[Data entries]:

|---|

Lemma Ret_app (rest args : list internal.Elem) (e : internal.Elem) :
  internal.Ret (Z.of_nat (length args)) e (internal.mkStack (rest ++ args))
  = Ok (internal.mkStack (rest ++ [e])).
Proof. unfold internal.Ret. rewrite PopN_app. reflexivity. Qed.

Lemma structLitValues_ok (p : CodeBuilder) (fields : list (string * types.type))
    (args : list internal.Elem) :
  assignableToFields p args fields ->
  structLitValues p fields args = Ok (map internal.Val args).
Proof.
  unfold assignableToFields. induction 1 as [|a [fname fty] args fields Ha _ IH]; simpl.
  - reflexivity.
  - simpl in Ha. rewrite Ha, IH. reflexivity.
Qed.

(** C2, as the code has it. [typ] is a struct type with the fields
    [fields], and [args] are the top [arity] operands. In positional mode:
    with as many operands as fields, each assignable to its field, the
    operands are replaced by one composite literal of them; with no operand
    at all the literal is empty, whatever the number of fields; with any
    other number of operands the instruction panics with "too few values" or
    "too many values", at the position of the last operand. *)
Theorem StructLit_positional_arity
    (p p1 : CodeBuilder) (typ : option types.type) (fields : list (string * types.type))
    (typExpr : ast.Expr) (rest args : list internal.Elem) :
  structLitType typ p = Ok (fields, typExpr, p1) ->
  stk p1 = internal.mkStack (rest ++ args) ->
  let arity := Z.of_nat (length args) in
  let n := Z.of_nat (length fields) in
  (arity = n -> assignableToFields p1 args fields ->
     StructLit typ arity false p
     = Ok (set_stk (internal.mkStack
                      (rest ++ [compositeLit typExpr (map internal.Val args) typ])) p1)) /\
  (arity = 0 ->
     StructLit typ arity false p
     = Ok (set_stk (internal.mkStack (rest ++ [compositeLit typExpr [] typ])) p1)) /\
  (arity <> n -> arity <> 0 ->
     exists last_,
       last args = Some last_ /\
       StructLit typ arity false p
       = Panic (PanicError
                  (newCodeError p1 (Some (loadExpr p1 (internal.Src last_)).2)
                     (tooFewOrMany (if Z.ltb n arity then "many" else "few") typ)))).
Proof.
  intros Htyp Hstk arity n.
  assert (Hargs : args = [] \/ exists last_, last args = Some last_).
  { destruct (last args) eqn:Hl; [eauto|]. apply last_None in Hl. auto. }
  unfold StructLit. rewrite Htyp. cbn [rbind]. rewrite Hstk.
  subst arity n. rewrite GetArgs_app. cbn [rbind runtime negb].
  split; [|split].
  - intros Hn Hassign. rewrite Hn, Z.eqb_refl. cbn [negb].
    rewrite (structLitValues_ok p1 fields args Hassign). cbn [rbind].
    rewrite <- Hn. rewrite Ret_app. reflexivity.
  - intros H0. assert (args = []) as -> by (destruct args; [reflexivity|simpl in H0; lia]).
    change (negb (Z.of_nat (length (@nil internal.Elem)) =? 0)) with false.
    destruct (Z.of_nat (length (@nil internal.Elem)) =? Z.of_nat (length fields));
      cbn [negb rbind structLitValues]; rewrite Ret_app; reflexivity.
  - intros Hn H0.
    destruct (Z.eqb_spec (Z.of_nat (length args)) (Z.of_nat (length fields))); [contradiction|].
    destruct (Z.eqb_spec (Z.of_nat (length args)) 0); [contradiction|]. cbn [negb].
    destruct Hargs as [-> | [last_ Hlast]]; [simpl in H0; lia|].
    exists last_. split; [exact Hlast|].
    unfold index.
    replace (Z.to_nat (Z.of_nat (length args) - 1)) with (pred (length args)) by lia.
    rewrite <- last_lookup, Hlast. cbn [rbind].
    destruct (loadExpr p1 (internal.Src last_)) as [code pos]. reflexivity.
Qed.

|---|

[What the task asks]: Transcribe every record exactly, keeping each line as it is.

[Response to the task]:
Lemma Ret_app (rest args : list internal.Elem) (e : internal.Elem) :
  internal.Ret (Z.of_nat (length args)) e (internal.mkStack (rest ++ args))
  = Ok (internal.mkStack (rest ++ [e])).
Proof. unfold internal.Ret. rewrite PopN_app. reflexivity. Qed.

Lemma structLitValues_ok (p : CodeBuilder) (fields : list (string * types.type))
    (args : list internal.Elem) :
  assignableToFields p args fields ->
  structLitValues p fields args = Ok (map internal.Val args).
Proof.
  unfold assignableToFields. induction 1 as [|a [fname fty] args fields Ha _ IH]; simpl.
  - reflexivity.
  - simpl in Ha. rewrite Ha, IH. reflexivity.
Qed.

(** C2, as the code has it. [typ] is a struct type with the fields
    [fields], and [args] are the top [arity] operands. In positional mode:
    with as many operands as fields, each assignable to its field, the
    operands are replaced by one composite literal of them; with no operand
    at all the literal is empty, whatever the number of fields; with any
    other number of operands the instruction panics with "too few values" or
    "too many values", at the position of the last operand. *)
Theorem StructLit_positional_arity
    (p p1 : CodeBuilder) (typ : option types.type) (fields : list (string * types.type))
    (typExpr : ast.Expr) (rest args : list internal.Elem) :
  structLitType typ p = Ok (fields, typExpr, p1) ->
  stk p1 = internal.mkStack (rest ++ args) ->
  let arity := Z.of_nat (length args) in
  let n := Z.of_nat (length fields) in
  (arity = n -> assignableToFields p1 args fields ->
     StructLit typ arity false p
     = Ok (set_stk (internal.mkStack
                      (rest ++ [compositeLit typExpr (map internal.Val args) typ])) p1)) /\
  (arity = 0 ->
     StructLit typ arity false p
     = Ok (set_stk (internal.mkStack (rest ++ [compositeLit typExpr [] typ])) p1)) /\
  (arity <> n -> arity <> 0 ->
     exists last_,
       last args = Some last_ /\
       StructLit typ arity false p
       = Panic (PanicError
                  (newCodeError p1 (Some (loadExpr p1 (internal.Src last_)).2)
                     (tooFewOrMany (if Z.ltb n arity then "many" else "few") typ)))).
Proof.
  intros Htyp Hstk arity n.
  assert (Hargs : args = [] \/ exists last_, last args = Some last_).
  { destruct (last args) eqn:Hl; [eauto|]. apply last_None in Hl. auto. }
  unfold StructLit. rewrite Htyp. cbn [rbind]. rewrite Hstk.
  subst arity n. rewrite GetArgs_app. cbn [rbind runtime negb].
  split; [|split].
  - intros Hn Hassign. rewrite Hn, Z.eqb_refl. cbn [negb].
    rewrite (structLitValues_ok p1 fields args Hassign). cbn [rbind].
    rewrite <- Hn. rewrite Ret_app. reflexivity.
  - intros H0. assert (args = []) as -> by (destruct args; [reflexivity|simpl in H0; lia]).
    change (negb (Z.of_nat (length (@nil internal.Elem)) =? 0)) with false.
    destruct (Z.of_nat (length (@nil internal.Elem)) =? Z.of_nat (length fields));
      cbn [negb rbind structLitValues]; rewrite Ret_app; reflexivity.
  - intros Hn H0.
    destruct (Z.eqb_spec (Z.of_nat (length args)) (Z.of_nat (length fields))); [contradiction|].
    destruct (Z.eqb_spec (Z.of_nat (length args)) 0); [contradiction|]. cbn [negb].
    destruct Hargs as [-> | [last_ Hlast]]; [simpl in H0; lia|].
    exists last_. split; [exact Hlast|].
    unfold index.
    replace (Z.to_nat (Z.of_nat (length args) - 1)) with (pred (length args)) by lia.
    rewrite <- last_lookup, Hlast. cbn [rbind].
    destruct (loadExpr p1 (internal.Src last_)) as [code pos]. reflexivity.
Qed.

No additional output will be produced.